TASK TO CARRY OUT: Your task is to reproduce exactly the lines that run from the beginning of the data through the line where "ExpireSecs := 1" appears.

ENTRIES PROVIDED:
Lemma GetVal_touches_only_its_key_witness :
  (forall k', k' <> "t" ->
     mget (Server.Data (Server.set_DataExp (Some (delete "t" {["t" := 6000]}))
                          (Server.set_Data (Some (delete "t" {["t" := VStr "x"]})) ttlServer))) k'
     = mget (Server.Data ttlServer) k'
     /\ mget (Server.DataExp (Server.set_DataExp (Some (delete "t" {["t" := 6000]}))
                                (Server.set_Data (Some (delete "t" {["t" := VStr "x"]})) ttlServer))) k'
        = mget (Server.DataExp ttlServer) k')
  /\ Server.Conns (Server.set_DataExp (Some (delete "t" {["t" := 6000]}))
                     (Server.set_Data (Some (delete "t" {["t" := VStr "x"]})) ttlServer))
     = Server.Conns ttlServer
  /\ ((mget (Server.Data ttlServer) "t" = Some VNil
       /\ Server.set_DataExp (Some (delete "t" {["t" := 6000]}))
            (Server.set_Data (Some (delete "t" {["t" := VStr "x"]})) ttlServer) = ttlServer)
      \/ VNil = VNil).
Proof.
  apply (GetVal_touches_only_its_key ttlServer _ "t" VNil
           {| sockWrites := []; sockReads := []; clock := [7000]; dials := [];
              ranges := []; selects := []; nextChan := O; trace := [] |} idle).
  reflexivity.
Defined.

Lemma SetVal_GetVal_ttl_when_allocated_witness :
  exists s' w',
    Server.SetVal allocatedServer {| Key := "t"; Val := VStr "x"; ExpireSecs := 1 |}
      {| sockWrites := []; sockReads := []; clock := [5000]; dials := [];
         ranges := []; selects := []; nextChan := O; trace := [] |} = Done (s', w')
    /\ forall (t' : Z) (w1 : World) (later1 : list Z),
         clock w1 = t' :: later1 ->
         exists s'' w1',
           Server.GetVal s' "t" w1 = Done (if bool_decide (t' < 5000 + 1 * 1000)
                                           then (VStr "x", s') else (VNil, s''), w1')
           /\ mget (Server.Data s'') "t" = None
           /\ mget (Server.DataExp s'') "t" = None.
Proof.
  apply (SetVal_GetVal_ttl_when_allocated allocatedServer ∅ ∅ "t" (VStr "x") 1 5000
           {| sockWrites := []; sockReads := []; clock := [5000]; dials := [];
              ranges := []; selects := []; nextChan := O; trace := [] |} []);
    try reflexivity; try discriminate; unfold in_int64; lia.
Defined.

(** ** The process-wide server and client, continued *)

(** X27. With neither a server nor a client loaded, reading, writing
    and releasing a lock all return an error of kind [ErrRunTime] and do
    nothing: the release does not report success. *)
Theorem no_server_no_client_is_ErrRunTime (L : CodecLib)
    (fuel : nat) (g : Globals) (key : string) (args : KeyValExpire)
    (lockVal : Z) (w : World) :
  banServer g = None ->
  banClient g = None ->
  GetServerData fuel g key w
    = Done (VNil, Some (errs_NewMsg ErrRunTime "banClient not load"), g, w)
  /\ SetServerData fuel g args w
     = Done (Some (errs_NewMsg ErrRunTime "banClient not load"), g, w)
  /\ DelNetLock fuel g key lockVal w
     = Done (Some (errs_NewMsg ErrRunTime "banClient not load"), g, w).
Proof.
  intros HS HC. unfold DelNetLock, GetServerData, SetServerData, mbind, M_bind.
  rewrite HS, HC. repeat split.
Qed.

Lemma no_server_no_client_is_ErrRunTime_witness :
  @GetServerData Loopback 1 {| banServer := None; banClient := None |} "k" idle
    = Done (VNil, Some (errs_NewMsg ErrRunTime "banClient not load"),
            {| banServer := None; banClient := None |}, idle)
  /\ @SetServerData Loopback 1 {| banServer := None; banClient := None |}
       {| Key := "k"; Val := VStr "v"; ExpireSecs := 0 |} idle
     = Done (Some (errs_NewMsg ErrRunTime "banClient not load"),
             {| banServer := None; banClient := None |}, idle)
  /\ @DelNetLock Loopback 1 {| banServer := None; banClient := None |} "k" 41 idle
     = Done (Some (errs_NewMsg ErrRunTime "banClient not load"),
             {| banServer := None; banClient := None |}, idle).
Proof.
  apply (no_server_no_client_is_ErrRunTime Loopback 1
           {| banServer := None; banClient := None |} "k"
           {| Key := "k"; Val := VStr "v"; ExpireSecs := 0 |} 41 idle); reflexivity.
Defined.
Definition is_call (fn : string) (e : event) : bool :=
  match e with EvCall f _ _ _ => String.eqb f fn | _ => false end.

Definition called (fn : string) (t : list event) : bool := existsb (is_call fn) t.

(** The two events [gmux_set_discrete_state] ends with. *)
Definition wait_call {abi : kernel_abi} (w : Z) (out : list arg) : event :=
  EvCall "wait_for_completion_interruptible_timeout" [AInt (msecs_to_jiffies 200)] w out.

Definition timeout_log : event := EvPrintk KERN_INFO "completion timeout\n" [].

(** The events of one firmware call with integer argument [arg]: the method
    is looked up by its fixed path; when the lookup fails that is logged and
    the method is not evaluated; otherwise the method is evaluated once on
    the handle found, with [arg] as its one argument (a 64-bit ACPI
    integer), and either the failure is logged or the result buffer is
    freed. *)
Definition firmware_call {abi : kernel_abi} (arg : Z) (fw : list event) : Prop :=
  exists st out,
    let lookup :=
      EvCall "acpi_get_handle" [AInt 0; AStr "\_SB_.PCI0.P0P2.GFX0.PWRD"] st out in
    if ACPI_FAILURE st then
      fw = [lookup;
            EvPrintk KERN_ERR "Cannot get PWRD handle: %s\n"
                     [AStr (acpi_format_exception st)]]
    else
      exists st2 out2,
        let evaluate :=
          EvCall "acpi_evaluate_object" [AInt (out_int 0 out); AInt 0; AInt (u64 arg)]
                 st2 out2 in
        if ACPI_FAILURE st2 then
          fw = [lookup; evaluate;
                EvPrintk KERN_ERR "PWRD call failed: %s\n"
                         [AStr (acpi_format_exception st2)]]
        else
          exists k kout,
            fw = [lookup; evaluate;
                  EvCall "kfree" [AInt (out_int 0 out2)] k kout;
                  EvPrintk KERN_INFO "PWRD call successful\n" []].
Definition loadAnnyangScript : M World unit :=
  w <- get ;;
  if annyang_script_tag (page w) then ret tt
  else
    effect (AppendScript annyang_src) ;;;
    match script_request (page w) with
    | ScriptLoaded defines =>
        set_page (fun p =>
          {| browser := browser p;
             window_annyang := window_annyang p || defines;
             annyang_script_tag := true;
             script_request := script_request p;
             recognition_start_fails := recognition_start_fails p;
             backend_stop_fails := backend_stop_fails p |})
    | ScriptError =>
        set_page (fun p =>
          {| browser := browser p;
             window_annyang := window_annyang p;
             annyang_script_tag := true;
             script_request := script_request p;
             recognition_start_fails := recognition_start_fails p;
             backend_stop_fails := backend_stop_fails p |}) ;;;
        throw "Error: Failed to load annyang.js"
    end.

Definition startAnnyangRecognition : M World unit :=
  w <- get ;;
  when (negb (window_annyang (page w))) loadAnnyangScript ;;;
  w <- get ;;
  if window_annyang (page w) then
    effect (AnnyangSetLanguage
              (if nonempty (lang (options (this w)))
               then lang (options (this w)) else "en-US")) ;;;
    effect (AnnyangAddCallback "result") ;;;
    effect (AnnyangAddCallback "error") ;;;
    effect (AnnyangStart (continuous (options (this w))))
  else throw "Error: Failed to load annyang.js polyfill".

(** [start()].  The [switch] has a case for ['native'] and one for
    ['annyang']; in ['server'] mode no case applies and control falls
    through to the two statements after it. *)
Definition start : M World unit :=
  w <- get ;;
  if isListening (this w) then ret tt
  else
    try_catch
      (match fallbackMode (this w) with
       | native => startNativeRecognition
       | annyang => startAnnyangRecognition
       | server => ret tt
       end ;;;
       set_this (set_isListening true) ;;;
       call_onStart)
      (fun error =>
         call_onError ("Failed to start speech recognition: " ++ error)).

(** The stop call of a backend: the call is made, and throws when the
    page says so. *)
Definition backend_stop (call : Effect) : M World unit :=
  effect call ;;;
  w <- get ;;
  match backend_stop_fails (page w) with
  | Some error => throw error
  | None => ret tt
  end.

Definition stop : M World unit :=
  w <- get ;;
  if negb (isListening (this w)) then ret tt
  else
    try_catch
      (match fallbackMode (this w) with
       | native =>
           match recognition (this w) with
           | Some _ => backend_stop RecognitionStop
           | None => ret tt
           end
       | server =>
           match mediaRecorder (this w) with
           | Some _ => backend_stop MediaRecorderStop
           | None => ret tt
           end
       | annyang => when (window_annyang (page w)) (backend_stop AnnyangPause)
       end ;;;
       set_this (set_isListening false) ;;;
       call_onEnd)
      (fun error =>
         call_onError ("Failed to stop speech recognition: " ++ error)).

WRITTEN RESPONSE:
Lemma GetVal_touches_only_its_key_witness :
  (forall k', k' <> "t" ->
     mget (Server.Data (Server.set_DataExp (Some (delete "t" {["t" := 6000]}))
                          (Server.set_Data (Some (delete "t" {["t" := VStr "x"]})) ttlServer))) k'
     = mget (Server.Data ttlServer) k'
     /\ mget (Server.DataExp (Server.set_DataExp (Some (delete "t" {["t" := 6000]}))
                                (Server.set_Data (Some (delete "t" {["t" := VStr "x"]})) ttlServer))) k'
        = mget (Server.DataExp ttlServer) k')
  /\ Server.Conns (Server.set_DataExp (Some (delete "t" {["t" := 6000]}))
                     (Server.set_Data (Some (delete "t" {["t" := VStr "x"]})) ttlServer))
     = Server.Conns ttlServer
  /\ ((mget (Server.Data ttlServer) "t" = Some VNil
       /\ Server.set_DataExp (Some (delete "t" {["t" := 6000]}))
            (Server.set_Data (Some (delete "t" {["t" := VStr "x"]})) ttlServer) = ttlServer)
      \/ VNil = VNil).
Proof.
  apply (GetVal_touches_only_its_key ttlServer _ "t" VNil
           {| sockWrites := []; sockReads := []; clock := [7000]; dials := [];
              ranges := []; selects := []; nextChan := O; trace := [] |} idle).
  reflexivity.
Defined.

Lemma SetVal_GetVal_ttl_when_allocated_witness :
  exists s' w',
    Server.SetVal allocatedServer {| Key := "t"; Val := VStr "x"; ExpireSecs := 1 |}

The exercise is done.